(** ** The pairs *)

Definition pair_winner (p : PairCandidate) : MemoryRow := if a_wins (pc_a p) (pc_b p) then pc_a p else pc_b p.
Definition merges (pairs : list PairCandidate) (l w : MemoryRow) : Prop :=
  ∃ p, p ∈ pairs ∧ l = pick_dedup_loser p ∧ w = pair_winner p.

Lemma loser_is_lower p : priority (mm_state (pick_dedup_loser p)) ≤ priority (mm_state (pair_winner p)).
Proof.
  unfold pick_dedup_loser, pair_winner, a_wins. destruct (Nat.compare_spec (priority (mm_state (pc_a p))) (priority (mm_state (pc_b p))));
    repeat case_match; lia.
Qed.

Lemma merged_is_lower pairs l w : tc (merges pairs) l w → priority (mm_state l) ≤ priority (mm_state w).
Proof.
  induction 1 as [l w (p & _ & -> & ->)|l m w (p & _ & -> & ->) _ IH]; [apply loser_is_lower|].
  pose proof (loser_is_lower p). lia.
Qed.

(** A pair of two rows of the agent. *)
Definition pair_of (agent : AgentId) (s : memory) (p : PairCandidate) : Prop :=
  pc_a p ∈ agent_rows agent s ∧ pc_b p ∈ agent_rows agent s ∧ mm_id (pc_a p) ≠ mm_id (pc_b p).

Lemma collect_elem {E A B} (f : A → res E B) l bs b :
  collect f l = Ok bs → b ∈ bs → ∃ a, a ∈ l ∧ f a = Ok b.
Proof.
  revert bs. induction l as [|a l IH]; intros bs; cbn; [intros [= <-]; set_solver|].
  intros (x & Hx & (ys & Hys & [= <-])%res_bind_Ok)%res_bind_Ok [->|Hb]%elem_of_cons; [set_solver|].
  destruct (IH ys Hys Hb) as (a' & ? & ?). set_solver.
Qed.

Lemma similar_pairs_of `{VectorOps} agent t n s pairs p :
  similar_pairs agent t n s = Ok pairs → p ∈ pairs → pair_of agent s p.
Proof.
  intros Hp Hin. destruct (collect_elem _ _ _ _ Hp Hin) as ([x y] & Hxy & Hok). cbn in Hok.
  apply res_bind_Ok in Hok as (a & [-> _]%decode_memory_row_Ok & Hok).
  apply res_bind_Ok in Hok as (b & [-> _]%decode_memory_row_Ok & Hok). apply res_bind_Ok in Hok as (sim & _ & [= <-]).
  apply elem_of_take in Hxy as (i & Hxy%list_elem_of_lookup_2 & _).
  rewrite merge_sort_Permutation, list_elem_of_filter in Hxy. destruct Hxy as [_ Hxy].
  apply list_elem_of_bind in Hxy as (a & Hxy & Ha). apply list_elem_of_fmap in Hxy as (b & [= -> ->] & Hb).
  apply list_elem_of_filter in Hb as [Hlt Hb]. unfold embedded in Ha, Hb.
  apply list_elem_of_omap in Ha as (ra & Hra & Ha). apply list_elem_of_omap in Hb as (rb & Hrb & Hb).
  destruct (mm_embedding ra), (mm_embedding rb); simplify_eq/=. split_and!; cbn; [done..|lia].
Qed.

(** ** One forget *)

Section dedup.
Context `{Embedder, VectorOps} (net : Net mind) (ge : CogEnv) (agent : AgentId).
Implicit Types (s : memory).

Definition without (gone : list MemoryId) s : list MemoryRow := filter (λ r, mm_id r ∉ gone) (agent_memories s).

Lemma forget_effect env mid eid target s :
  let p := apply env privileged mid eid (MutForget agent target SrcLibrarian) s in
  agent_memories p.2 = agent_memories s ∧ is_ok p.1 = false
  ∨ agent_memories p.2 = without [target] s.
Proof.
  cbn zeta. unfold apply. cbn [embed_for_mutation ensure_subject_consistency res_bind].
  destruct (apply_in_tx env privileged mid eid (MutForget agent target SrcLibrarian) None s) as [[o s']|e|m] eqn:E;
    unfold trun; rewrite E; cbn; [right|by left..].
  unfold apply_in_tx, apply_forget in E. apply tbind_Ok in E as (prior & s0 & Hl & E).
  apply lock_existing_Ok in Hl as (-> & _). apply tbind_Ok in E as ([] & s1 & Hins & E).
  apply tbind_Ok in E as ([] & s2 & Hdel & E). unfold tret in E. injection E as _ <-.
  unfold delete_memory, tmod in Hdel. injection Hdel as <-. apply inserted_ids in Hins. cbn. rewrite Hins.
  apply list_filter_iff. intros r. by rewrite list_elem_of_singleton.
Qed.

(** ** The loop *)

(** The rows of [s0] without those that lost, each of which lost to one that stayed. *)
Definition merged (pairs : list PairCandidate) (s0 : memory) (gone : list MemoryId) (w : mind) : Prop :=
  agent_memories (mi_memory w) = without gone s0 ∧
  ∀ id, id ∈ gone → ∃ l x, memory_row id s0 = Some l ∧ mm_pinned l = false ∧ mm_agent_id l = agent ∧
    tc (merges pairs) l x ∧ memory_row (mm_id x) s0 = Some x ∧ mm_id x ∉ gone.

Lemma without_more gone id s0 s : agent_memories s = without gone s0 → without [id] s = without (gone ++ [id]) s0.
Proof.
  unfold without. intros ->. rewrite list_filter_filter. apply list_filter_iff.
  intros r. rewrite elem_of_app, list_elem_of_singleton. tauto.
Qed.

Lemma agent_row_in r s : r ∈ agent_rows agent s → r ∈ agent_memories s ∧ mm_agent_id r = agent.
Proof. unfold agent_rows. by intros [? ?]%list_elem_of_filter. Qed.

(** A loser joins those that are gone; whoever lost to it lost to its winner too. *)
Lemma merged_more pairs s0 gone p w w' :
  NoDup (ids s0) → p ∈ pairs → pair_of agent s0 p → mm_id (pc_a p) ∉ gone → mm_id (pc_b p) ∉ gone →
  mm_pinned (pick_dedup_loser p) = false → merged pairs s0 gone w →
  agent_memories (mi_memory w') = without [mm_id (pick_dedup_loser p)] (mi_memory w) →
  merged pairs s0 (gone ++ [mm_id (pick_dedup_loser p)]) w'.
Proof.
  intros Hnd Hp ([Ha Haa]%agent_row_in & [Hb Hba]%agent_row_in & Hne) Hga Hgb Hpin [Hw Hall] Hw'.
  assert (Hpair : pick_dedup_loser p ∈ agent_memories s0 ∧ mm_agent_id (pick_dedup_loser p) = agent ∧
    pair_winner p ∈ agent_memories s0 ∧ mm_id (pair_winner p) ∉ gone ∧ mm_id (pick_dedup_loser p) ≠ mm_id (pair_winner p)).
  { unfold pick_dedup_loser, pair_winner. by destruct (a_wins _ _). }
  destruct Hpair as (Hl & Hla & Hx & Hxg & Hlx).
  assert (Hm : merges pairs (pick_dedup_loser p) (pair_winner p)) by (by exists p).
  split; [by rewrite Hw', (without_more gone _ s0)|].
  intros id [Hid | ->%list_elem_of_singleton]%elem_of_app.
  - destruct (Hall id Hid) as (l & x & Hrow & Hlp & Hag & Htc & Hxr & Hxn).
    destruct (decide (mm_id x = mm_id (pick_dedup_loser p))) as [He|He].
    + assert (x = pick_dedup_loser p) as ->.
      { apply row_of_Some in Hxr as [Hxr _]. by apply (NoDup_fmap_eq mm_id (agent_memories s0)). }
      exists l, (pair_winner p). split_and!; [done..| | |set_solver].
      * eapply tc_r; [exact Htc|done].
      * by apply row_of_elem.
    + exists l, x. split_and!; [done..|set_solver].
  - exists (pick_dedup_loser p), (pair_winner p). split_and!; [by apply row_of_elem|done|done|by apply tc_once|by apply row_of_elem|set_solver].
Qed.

# Exercise requirements:
Retype exactly, and only, the lines above from the one where "Section dedup." occurs up to and including the one where "let p := apply" occurs.

# Response area:
Section dedup.
Context `{Embedder, VectorOps} (net : Net mind) (ge : CogEnv) (agent : AgentId).
Implicit Types (s : memory).

Definition without (gone : list MemoryId) s : list MemoryRow := filter (λ r, mm_id r ∉ gone) (agent_memories s).

Lemma forget_effect env mid eid target s :
  let p := apply env privileged mid eid (MutForget agent target SrcLibrarian) s in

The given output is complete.